MRNA therapeutics against cancer and infectious diseases

Abstract

In vitro transcribed mRNAs are an ideal biologically active agent to be used as therapeutics in treatment of various disorders and as vaccines against infectious diseases and for cancer therapy. An optimized delivery system which gives efficient transfection with mRNA and is stable and non-toxic to the cells and organism, is key to the success of mRNA application. In this study, we use DC-cholesterol and DOPE based liposomes to deliver mRNA in vitro and in vivo. These cationic liposomes formed by simple steps, successfully encapsulated mRNA and facilitated strong transfection following in vivo delivery. There was no toxicity observed in the cells or in the mice. There was prolonged production of EGFP and luciferase reporters, indicating that there is a long-lasting effect of this delivery.
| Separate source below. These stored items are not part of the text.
(* ===== verification/TrieDatabaseRefs.v ===== *)
(** * References in the node database (trie/database.go)

    Insertion, references and garbage collection keep the invariant, and end. *)

From stdpp Require Import gmap.
From S2P Require Import Prelude Rlp RlpEncode TrieEncoding Trie TrieProofs TrieHash TrieDatabase TrieDatabaseProofs TrieDatabaseInv.

Notation disk db := (kv (diskdb db)).

Section References.
Context {G : Graph} {Rg : Range}.


Record db_ok (P W : list bytes) (X : list (bytes * bytes)) (held L : list bytes) (db : Database) : Prop := {
  ok_inv : inv P W X held L (bares db) (disk db);
  ok_list : flush_list db L
}.

Lemma bares_set db h e : bares (set_dirties db (<[h := e]> (dirties db))) = <[h := strip e]> (bares db).
Proof. apply fmap_insert. Qed.

Lemma bares_unset db h : bares (set_dirties db (base.delete h (dirties db))) = base.delete h (bares db).
Proof. apply fmap_delete. Qed.

(** A change of an entry that keeps its links. *)
Lemma linked_set d prev L next h e e' :
  d !! h = Some e -> flushPrev e' = flushPrev e -> flushNext e' = flushNext e -> linked d prev L next -> linked (<[h := e']> d) prev L next.
Proof.
  intros He Hp Hn. revert prev. induction L as [|x L IH]; intros prev; [done|]. cbn. intros (ex & Hx & Hpx & Hnx & Hl).
  destruct (decide (h = x)) as [->|Hne].
  - assert (ex = e) as -> by congruence. exists e'. rewrite lookup_insert_eq, Hp, Hn. auto.
  - exists ex. rewrite lookup_insert_ne by done. auto.
Qed.

Lemma flush_list_set db L h e e' :
  dirties db !! h = Some e -> flushPrev e' = flushPrev e -> flushNext e' = flushNext e -> flush_list db L ->
  flush_list (set_dirties db (<[h := e']> (dirties db))) L.
Proof. intros He Hp Hn [? ? ? ? ?]. split; try done. by eapply linked_set. Qed.

Lemma flush_list_unset db L h : h ∉ L -> flush_list db L -> flush_list (set_dirties db (base.delete h (dirties db))) L.
Proof. intros Hh [? ? ? ? ?]. split; try done. by apply linked_delete. Qed.

(** The sizes do not matter. *)
Lemma db_ok_sizes P W X held L db d c : db_ok P W X held L db -> db_ok P W X held L (add_sizes db d c).
Proof. intros [? []]. by split; [|split]. Qed.

Lemma db_ok_links P W X held L db db' : same_but_links db db' -> flush_list db' L -> inv P W X held L (bares db) (disk db) -> db_ok P W X held L db'.
Proof. intros [H1 H2 _] Hl HI. split; [|done]. by rewrite H1, H2. Qed.

Lemma ok_zero P W X held L db : db_ok P W X held L db -> exists e m, dirties db !! zeroHash = Some e /\ children e = Some m /\ forall k, ~ on_disk (disk db) k -> default 0 (m !! k) = Z.of_nat (occ k held).
Proof. intros [[(b & m & (e & He & ->)%bares_inv & Hm & Hc) _ _ _ _ _ _ _ _ _ _] _]. by exists e, m. Qed.

Lemma ok_dom P W X held L db h : db_ok P W X held L db -> is_Some (dirties db !! h) <-> h = zeroHash \/ h ∈ P \/ h ∈ L.
Proof. intros [HI _]. rewrite <- (inv_dom _ _ _ _ _ _ _ HI h), bares_lookup. destruct (dirties db !! h); naive_solver. Qed.

(** ** Garbage collection *)

Definition dec (n : cachedNode) : cachedNode := if decide (parents n > 0) then set_parents n (parents n - 1) else n.

(** The part of [dereference] that looks at the child. *)
Definition release (fuel : nat) (db : Database) (child : bytes) : fuelled Empty_set Database :=
  match dirties db !! child with
  | None => run (Ret db)
  | Some node =>
      let node := dec node in
      let db := set_dirties db (<[child := node]> (dirties db)) in
      if decide (parents node = 0) then
        db ← run (unlink db child node);
        db ← for_each (fun db h => dereference range fuel db h child) (forChilds range node) db;
        let db := set_dirties db (base.delete child (dirties db)) in
        run (Ret (add_sizes db (- (HashLength + cn_size node)) (if children node then - cachedNodeChildrenSize else 0)))
      else run (Ret db)
  end.

Lemma dereference_release fuel db child parent :
  dereference range (S fuel) db child parent = (node ← run (deref db parent); db ← run (drop_child db parent child node); release fuel db child).
Proof. done. Qed.

#[local] Arguments dereference : simpl never.
(* ===== verification/StateDBProofs.v ===== *)
(** * Snapshots of the state database restore it

    Two states are equivalent ([eqv]) when no later operation can tell them
    apart: the same accounts (read through the caches), slots, code, refund,
    logs, preimages, access list and dirty accounts; what was cached on the way
    and the memoised errors may differ.  Every operation appends entries to the
    journal whose reversal, from any equivalent state, is equivalent to the state
    before it ([op]).  Snapshots nest, and programs that take and revert them in
    any order are covered by a chain of saved states ([chain]). *)

From stdpp Require Import gmap.
From S2P Require Import Prelude Rlp Trie AccessList StateDB.

(** What is relied on of the hash of an address: no two addresses collide. *)
Class BackendLaws (B : Backend) := hash_address_inj : forall a b, hash_address a = hash_address b -> a = b.

Section Snapshots.
Context {B : Backend} {L : BackendLaws B}.
Implicit Types (s t : StateDB) (o : stateObject).

(** ** Reading through the caches *)

Definition loaded s (a : Z) : option stateObject :=
  d ← (load_account s a).1;
  Some (newObject a (Nonce d) (Some (Balance d)) (Root d) (Some (CodeHash d))).

Definition look s (a : Z) : option stateObject :=
  match stateObjects s !! a with Some o => Some o | None => loaded s a end.

Definition eff_code o : option bytes := (obj_Code o).1.
Definition committed s o (k : Z) : Z := (obj_GetCommittedState s o k).1.
Definition state_of s o (k : Z) : Z := (obj_GetState s o k).1.
Definition gasEip2929AccountCheck (memorySize : Z) : M Z :=
  a ← peek_m;
  cold ← touch_address (Bytes20 a);
  mret (if (cold : bool) then ColdAccountAccessCostEIP2929 - WarmStorageReadCostEIP2929 else 0).

(** [contract.UseGas] inside a gas function. *)
Definition use_gas (gas : Z) : M unit := fun f =>
  let '(ok, c) := UseGas (contract f) gas in
  Ret (set_contract f c, if ok then inr tt else inl ErrOutOfGas).

Definition makeCallVariantGasCallEIP2929 (oldCalculator : Z -> M Z) (memorySize : Z) : M Z :=
  a ← back 1;
  cold ← touch_address (Bytes20 a);
  _ ← (if (cold : bool) then use_gas (ColdAccountAccessCostEIP2929 - WarmStorageReadCostEIP2929) else mret tt);
  oldCalculator memorySize.

Definition gasCallEIP2929 := makeCallVariantGasCallEIP2929 gasCall.
Definition gasDelegateCallEIP2929 := makeCallVariantGasCallEIP2929 gasDelegateCall.
Definition gasStaticCallEIP2929 := makeCallVariantGasCallEIP2929 gasStaticCall.
Definition gasCallCodeEIP2929 := makeCallVariantGasCallEIP2929 gasCallCode.

Definition gasSelfdestructEIP2929 (memorySize : Z) : M Z :=
  a ← peek_m;
  let address := Bytes20 a in
  cold ← touch_address address;
  new ← sends_to_empty address;
  _ ← refund_selfdestruct;
  mret ((if (cold : bool) then ColdAccountAccessCostEIP2929 else 0) + (if (new : bool) then CreateBySelfdestructGas else 0)).

End Gas.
Finally, the immunogenicity of antigens delivered by this complex was investigated by subcutaneous delivery of mRNAs encoding Streptococcus aureus antigen AdsA and tumor model antigen OVA. Therapeutic efficiency of OVA mRNA-liposome complex can be clearly seen and it shows that these mRNAs provoked a strong T cell response after delivery. Furthermore, we found that the DC cholesterol-packed mRNA is suitable for local delivery. When the packed mRNA encoding EGFP is injected intra-tumor, strong localized expression was observed in tumor. In summary, DC-cholesterol-DOPE cationic liposomes are safe and efficient in the delivery of mRNA and can be applied in the development of mRNA-based therapies.